YELLIN: And an older teacher obviously has the ability to influence and manipulate a much younger girl. We know that.

PINSKY: Of course. Of course. This is why doctors don't take advantage of patients and bosses don't take advantage of people that they have responsibility over and teachers don't take advantage of students. There's a power imbalance, and there's a sacred right to protect that.

YELLIN: And the judge obviously here is missing -- well, we'll see. We have to figure this out.

The girl's mother spoke to CNN, and when asked if her daughter's sexual relationship had an impact on her suicide, this is what she said. "Well, it definitely had something to do with it. Teenagers' whole life is about school and their friends. And he turned everyone against her."

It's heartbreaking.

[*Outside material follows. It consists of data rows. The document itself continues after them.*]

(** ** Truncation of free text *)

(** C6 as stated fails: an error message longer than 4095 characters
    reaches the completion-error event whole. *)
Lemma C6_error_message_is_not_truncated :
  exists e w',
    build_completion_summary_for_error [("model", VStr "gpt-4")]
      (error0 long_text) (VStr "cid") false world0 = (Ok e, w') /\
    (max_chars < String.length long_text)%nat /\
    ~ field_truncates e "error_message" long_text.
Proof.
  eexists. eexists. split; [vm_compute; reflexivity|].
  split; [vm_compute; lia|].
  intros (t & Hget & Hlong & _).
  vm_compute in Hget. injection Hget as <-.
  destruct Hlong as [Hlen _]; [vm_compute; lia|].
  vm_compute in Hlen. discriminate.
Qed.

Lemma field_truncates_intro e k s :
  dict_get k e = Some (VStr (str_take max_chars s)) -> field_truncates e k s.
Proof.
  intros H. exists (str_take max_chars s). split; [exact H|].
  apply kept_text_take.
Qed.

(** C6, amended. Message content (unless the caller's tags rebind
    content), the final response text of the completion-summary and
    streaming-completion builders, and the embedding input are cut to
    exactly 4095 characters when longer and left unchanged when 4095
    characters or shorter; the error message of the two error builders and
    the feedback message are copied into the event unchanged, whatever
    their length. *)
Theorem C6_free_text_fields :
  (forall messages model completion_id override response_id tags start
          w es w',
     build_messages_events messages model completion_id override response_id
                           tags start w = (Ok es, w') ->
     dict_get "content" tags = None ->
     Forall2 (fun message e =>
                forall s, get message "content" = VStr s ->
                          field_truncates e "content" s)
             messages es) /\
  (forall response request hs response_time final_message completion_id
          w e w' s,
     build_completion_summary response request hs response_time final_message
                              completion_id w = (Ok e, w') ->
     get final_message "content" = VStr s ->
     field_truncates e "response" s) /\
  (forall tk last_chunk request hs message response_time completion_id
          w e w' s,
     build_stream_completion_events tk last_chunk request hs message
                                    response_time completion_id w
     = (Ok e, w') ->
     get message "content" = VStr s ->
     field_truncates e "response" s) /\
  (forall response request hs response_time w e w' s,
     build_embedding_event response request hs response_time w = (Ok e, w') ->
     get request "input" = VStr s ->
     field_truncates e "input" s) /\
  (forall request error completion_id isStream w e w',
     build_completion_summary_for_error request error completion_id isStream w
     = (Ok e, w') ->
     dict_get "error_message" e = Some (err_message (err_error error))) /\
  (forall request error w e w',
     build_embedding_error_event request error w = (Ok e, w') ->
     dict_get "error_message" e = Some (err_message (err_error error))) /\
  (forall category rating message_id conversation_id request_id message
          w e w',
     build_ai_feedback_event category rating message_id conversation_id
                             request_id message w = (Ok e, w') ->
     dict_get "message" e = Some message).
Proof.
  repeat apply conj.
  - intros * H Ht.
    apply build_messages_events_shape in H.
    eapply Forall2_impl; [|exact H].
    intros message e (i & content & w0 & _ & Hcut & ->) s Hs.
    rewrite (kept_content _ _ Hs) in Hcut. inversion Hcut; subst content.
    apply field_truncates_intro. unfold message_event_of.
    rewrite dict_get_update_absent by assumption.
    rewrite dict_get_of, last_binding_app. reflexivity.
  - intros * H Hs. unfold build_completion_summary in H.
    rewrite (kept_content _ _ Hs) in H. steps H. shape H.
    apply field_truncates_intro.
    rewrite dict_get_update, !dict_get_of. reflexivity.
  - intros * H Hs. unfold build_stream_completion_events in H.
    rewrite (kept_content _ _ Hs) in H. steps H. shape H.
    apply field_truncates_intro.
    rewrite dict_get_update, !dict_get_of. reflexivity.
  - intros * H Hs. unfold build_embedding_event in H.
    rewrite Hs in H. cbn [slice_to] in H. steps H. shape H.
    apply field_truncates_intro.
    rewrite dict_get_update, !dict_get_of. reflexivity.
  - intros * H. unfold build_completion_summary_for_error in H.
    steps H. shape H. vm_compute. reflexivity.
  - intros * H. unfold build_embedding_error_event in H.
    steps H. shape H. vm_compute. reflexivity.
  - intros * H. unfold build_ai_feedback_event in H.
    steps H. shape H. vm_compute. reflexivity.
Qed.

She was just about to turn 17 when she took her own life. What kind of impact do you think this has on a child's experience? PINSKY: Listen, you don't have to use your imagination. Anyone out there who has any sensibility at all understands the impact. Anyone who has been a teenager, who has raised a teenager understands this.

But let's be clear, suicide is the most severe symptom of mental illness, right? It's how people with mental illness die. And this girl, as I said, clearly had something going on that put her in a circumstance where she needed to be protected, not exploited. And because she was exploited, whatever was going on with her, whatever care she needed was sent reeling off in the wrong direction, and she died of that condition at the hands of this guy.

And that is -- well, and the judge. Let's be fair. The two of them colluded in this one.


YELLIN: Such an upsetting story. Dr. Drew, thanks.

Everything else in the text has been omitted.